* _REQUIREMENT_
Everything in the data below is left aside except the lines from the one containing "serve validate_run_request (create_run" through the one containing "dump_decision_response."; repeat those exactly.

BEGIN RECORDS

Class SqlTextLaws `{SqlText} : Prop :=
  text_plain s : str_contains ":" s = false → text_literal s = Some s.

Section Rev0008.
  Context `{SqlText}.
  Variable current_user : string.

(** The grants of one schema: the tables it has, and the ones the same user
    creates later. *)
(* @ migrations/versions/0008_app_role.py:71-88 upgrade: the grants *)
Definition grants_0008 : list Ddl :=
  GRANT_CONNECT "agent_app" ::
  concat ((fun schema =>
    [GRANT_ON_SCHEMA [USAGE] schema "agent_app";
     GRANT_ON_ALL_TABLES DML schema "agent_app";
     DEFAULT_GRANT current_user schema DML "agent_app"]) <$> SCHEMAS_0008).

(* @ migrations/versions/0008_app_role.py:40-88 upgrade *)
Definition upgrade_0008 (APP_DB_PASSWORD : option string) : py Database unit :=
  match APP_DB_PASSWORD with
  | None | Some "" => raise (OtherException "RuntimeError" "APP_DB_PASSWORD must be set to run this migration")
  | Some password =>
      let escaped_password := str_replace password "'" "''" in
      match text_literal escaped_password with
      | None => raise (OtherException "StatementError" "A value is required for bind parameter")
      | Some literal =>
          exec current_user (CREATE_ROLE_IF_NOT_EXISTS "agent_app" literal) ;!
          for_each grants_0008 (exec current_user)
      end
  end.
Lemma default_acl_none s x :
  dbs_default_acl s = dbs_default_acl d → x ∈ SCHEMAS → default_acl_for s user x = ∅.
Proof.
  intros Hs Hx. unfold default_acl_for. rewrite Hs.
  assert (List.filter (fun y : string * string * (string * Privilege) => String.eqb y.1.1 user && String.eqb y.1.2 x)
            (elements (dbs_default_acl d)) = []) as ->; [|done].
  apply elem_of_nil_inv. intros y [Hy%list_elem_of_In%elem_of_elements He]%list_elem_of_In%filter_In.
  apply andb_true_iff in He as [_ He%String.eqb_eq]. subst x. by apply (cl_default _ _ Hclean) in Hy.
Qed.

Lemma closed_same s s' : dbs_tables s' = dbs_tables s → closed s → closed s'.
Proof. unfold closed. by intros ->. Qed.

Lemma revision_0001 :
  ∃ s', undone (statements upgrade_0001) (statements downgrade_0001) d s' ∧ stage false [] ∅ s' ∧
    s' = d <| dbs_schemas ::= created user SCHEMAS |>.
Proof.
  eexists. split_and!; [|split|done].
  - apply (schemas_undone SCHEMAS d).
    + apply (bool_decide_unpack _). vm_compute. exact I.
    + intros x Hx. split.
      * by apply (cl_schemas _ _ Hclean).
      * intros k t Hk. split; [intros Heq; subst x; by destruct (cl_tables _ _ Hclean _ _ Hk)|].
        intros target Ht Heq. subst x. by eapply references_outside.
      * intros y Hy Heq. subst x. by apply (cl_acl _ _ Hclean) in Hy.
      * intros y Hy Heq. subst x. by apply (cl_default _ _ Hclean) in Hy.
  - intros k. cbn. destruct (str_in k.1 SCHEMAS) eqn:Hk; [|done]. apply str_in_spec in Hk.
    destruct (dbs_tables d !! k) as [t|] eqn:Ht; [|done]. by destruct (cl_tables _ _ Hclean _ _ Ht).
  - done.
  - intros x Hx. by apply default_acl_none.
  - done.
  - eapply closed_same; [|apply (cl_closed _ _ Hclean)]. done.
Qed.
(* ===== verification/Platform.v ===== *)
(** agent-gateway and agent-harness as one system: the harness's routes behind
    FastAPI, the network between the two, and the gateway's handlers on top.

    The gateway's HTTP client ([HarnessHttp]) is implemented here by serializing
    the request, losing or delivering it, and running the harness's handler on the
    harness's own state. FastAPI's part is what it documents: a body that does not
    validate is a 422, a handler's HTTPException is its status, any other exception
    a 500, a returned model is serialized into a 200. *)
From S2P Require Import Prelude PyStr Json Presidio Http Tracing Contracts Wire Redis Quota JobsDb Gateway Clients.
From S2P Require Import Authz Executor Guardrails SemCache Graph HarnessDb Approvals Runner.

(** ** The bodies of the internal requests and answers *)

Section Bodies.
  Context `{Pydantic}.

(* @ gateway/clients/harness.py:35-45 decide_approval: the body *)
Definition dump_decision_request (r : ApprovalDecisionInternalRequest) : json :=
  JObj [("trace_id", JStr (adq_trace_id r)); ("tenant_id", JStr (adq_tenant_id r));
        ("approver_user_id", JStr (adq_approver_user_id r));
        ("approver_permissions", j_strs (adq_approver_permissions r));
        ("decision", JStr (enum_value (adq_decision r)))].

Definition validate_decision_request : json → option ApprovalDecisionInternalRequest :=
  d_obj ["trace_id"; "tenant_id"; "approver_user_id"; "approver_permissions"; "decision"] (fun kvs =>
    tr ← required "trace_id" d_str kvs; t ← required "tenant_id" d_str kvs;
    u ← required "approver_user_id" d_str kvs;
    ps ← default "approver_permissions" (d_list d_str) [] kvs;
    d ← required "decision" d_enum kvs;
    Some (MkApprovalDecisionInternalRequest tr t u ps d)).

(* @ gateway/clients/harness.py:47-63 set_tool_killswitch, set_agent_killswitch: the body *)
Definition dump_killswitch_request (r : KillswitchInternalRequest) : json :=
  JObj [("disabled", JBool (kir_disabled r)); ("reason", j_opt_str (kir_reason r));
        ("changed_by", JStr (kir_changed_by r))].

Definition validate_killswitch_request : json → option KillswitchInternalRequest :=
  d_obj ["disabled"; "reason"; "changed_by"] (fun kvs =>
    d ← required "disabled" lax_bool kvs; r ← default "reason" (d_opt d_str) None kvs;
    c ← required "changed_by" d_str kvs; Some (MkKillswitchInternalRequest d r c)).

Definition dump_decision_response (r : ApprovalDecisionResponse) : json :=
  JObj [("approval_id", JStr (apd_approval_id r)); ("status", JStr (apd_status r));
        ("mutation_status", JStr (apd_mutation_status r)); ("business_ref", j_opt_str (apd_business_ref r))].

Definition dump_killswitch_response (r : KillswitchResponse) : json :=
  JObj [("name", JStr (ksr_name r)); ("kind", JStr (ksr_kind r)); ("disabled", JBool (ksr_disabled r))].
End Bodies.

(** ** The network *)

(** What becomes of a call: it is delivered and answered, it never arrives, or it
    arrives and runs while the client has stopped waiting. *)
Inductive Fate := Delivered | Unreachable | TimedOut.

(** The harness's process, the fates of the calls to come ([Delivered] when none
    is left), and the gateway's other surroundings. *)
Record Net (X Y : Type) := MkNet {
  net_harness : HarnessState X;
  net_fates : list Fate;
  net_rest : Y
}.
Arguments MkNet {X Y}.
Arguments net_harness {X Y}.
Arguments net_fates {X Y}.
Arguments net_rest {X Y}.
#[export] Instance eta_Net {X Y} : EtaRec (Net X Y) := fun x => MkNet (net_harness x) (net_fates x) (net_rest x).

(** The text of a JSON body, as the server sends it. *)
Class ResponseText := response_text : json → string.

(** A NUL is escaped in JSON text. *)
Class ResponseTextLaws `{ResponseText} : Prop := response_text_plain j : no_nul (response_text j) = true.

Section Platform.
  Context {X Y : Type} `{HttpPost X, Uuid X, PolicyResolver X, CacheIndex X, Checkpointer X, PerfCounter X,
                         AdminRedis X, LangfuseSdk X, Uuid Y, Broker Y}.
  Context `{Pydantic, JsonLoads, FloatParse, FloatRepr, Presidio, Sha256, ResponseText}.
  Variable app : AppState.

Abbreviation N := (Net X Y).

Definition json_response (status : Z) (body : json) (hs : list (string * string)) : HttpResponse :=
  MkHttpResponse status (response_text body) body hs.

(** The answer to a handler's outcome. *)
Definition answer (outcome : exn + json) : HttpResponse :=
  match outcome with
  | inr body => json_response 200 body []
  | inl (HTTPException status detail hs) => json_response status (JObj [("detail", detail)]) hs
  | inl _ => MkHttpResponse 500 "Internal Server Error" JNull []
  end.

(** A route: its body is validated, its handler run, its answer serialized. *)
Definition serve {A B} (validate : json → option A) (handler : A → py (HarnessState X) B) (dump : B → json)
    (body : json) : HarnessState X → HarnessState X * HttpResponse :=
  fun s =>
    match validate body with
    | None => (s, json_response 422 (JObj [("detail", JStr (validation_text "body" body))]) [])
    | Some r => let '(s', outcome) := handler r s in (s', answer (sum_map id dump outcome))
    end.

(* @ harness/api/routes.py:23-23 create_run: the route *)
Definition serve_run : json → HarnessState X → HarnessState X * HttpResponse :=
  serve validate_run_request (create_run app) dump_response.

(* @ harness/api/routes.py:36-38 approval_decision: the route *)
Definition serve_decision (approval_id : string) : json → HarnessState X → HarnessState X * HttpResponse :=
  serve validate_decision_request (Approvals.approval_decision (gc_tool_manifests (app_graph app)) approval_id)
    dump_decision_response.

(* @ harness/api/routes.py:67-67 killswitch_tool: the route *)
Definition serve_killswitch_tool (tool_name : string) : json → HarnessState X → HarnessState X * HttpResponse :=
  serve validate_killswitch_request (killswitch_tool tool_name) dump_killswitch_response.

(* @ harness/api/routes.py:94-94 killswitch_agent: the route *)
Definition serve_killswitch_agent (agent_id : string) : json → HarnessState X → HarnessState X * HttpResponse :=
  serve validate_killswitch_request (killswitch_agent agent_id) dump_killswitch_response.

Definition next_fate (n : N) : Fate := from_option id Delivered (head (net_fates n)).

(** One call to the harness. *)
Definition call (handler : HarnessState X → HarnessState X * HttpResponse) : py N HttpResponse :=
  fun n =>
    let n1 := n <| net_fates ::= tail |> in
    match next_fate n with
    | Unreachable => (n1, inl (HttpxError "All connection attempts failed"))
    | TimedOut => (n1 <| net_harness := (handler (net_harness n)).1 |>, inl (HttpxTimeout ""))
    | Delivered => let '(h, r) := handler (net_harness n) in (n1 <| net_harness := h |>, inr r)
    end.

#[export] Instance platform_http : HarnessHttp N := {|
  post_runs r := call (serve_run (dump_run_request r));
  post_decision id r := call (serve_decision id (dump_decision_request r));
  post_killswitch_tool name r := call (serve_killswitch_tool name (dump_killswitch_request r));
  post_killswitch_agent id r := call (serve_killswitch_agent id (dump_killswitch_request r))
|}.

Definition on_rest {A} : py Y A → py N A := zoom net_rest (fun y n => n <| net_rest := y |>).

#[export] Instance platform_uuid : Uuid N := on_rest uuid4_hex.
#[export] Instance platform_broker : Broker N := fun exchange key message => on_rest (basic_publish exchange key message).
End Platform.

END RECORDS

* _RESPONSE AREA_
  serve validate_run_request (create_run app) dump_response.

(* @ harness/api/routes.py:36-38 approval_decision: the route *)
Definition serve_decision (approval_id : string) : json → HarnessState X → HarnessState X * HttpResponse :=
  serve validate_decision_request (Approvals.approval_decision (gc_tool_manifests (app_graph app)) approval_id)
    dump_decision_response.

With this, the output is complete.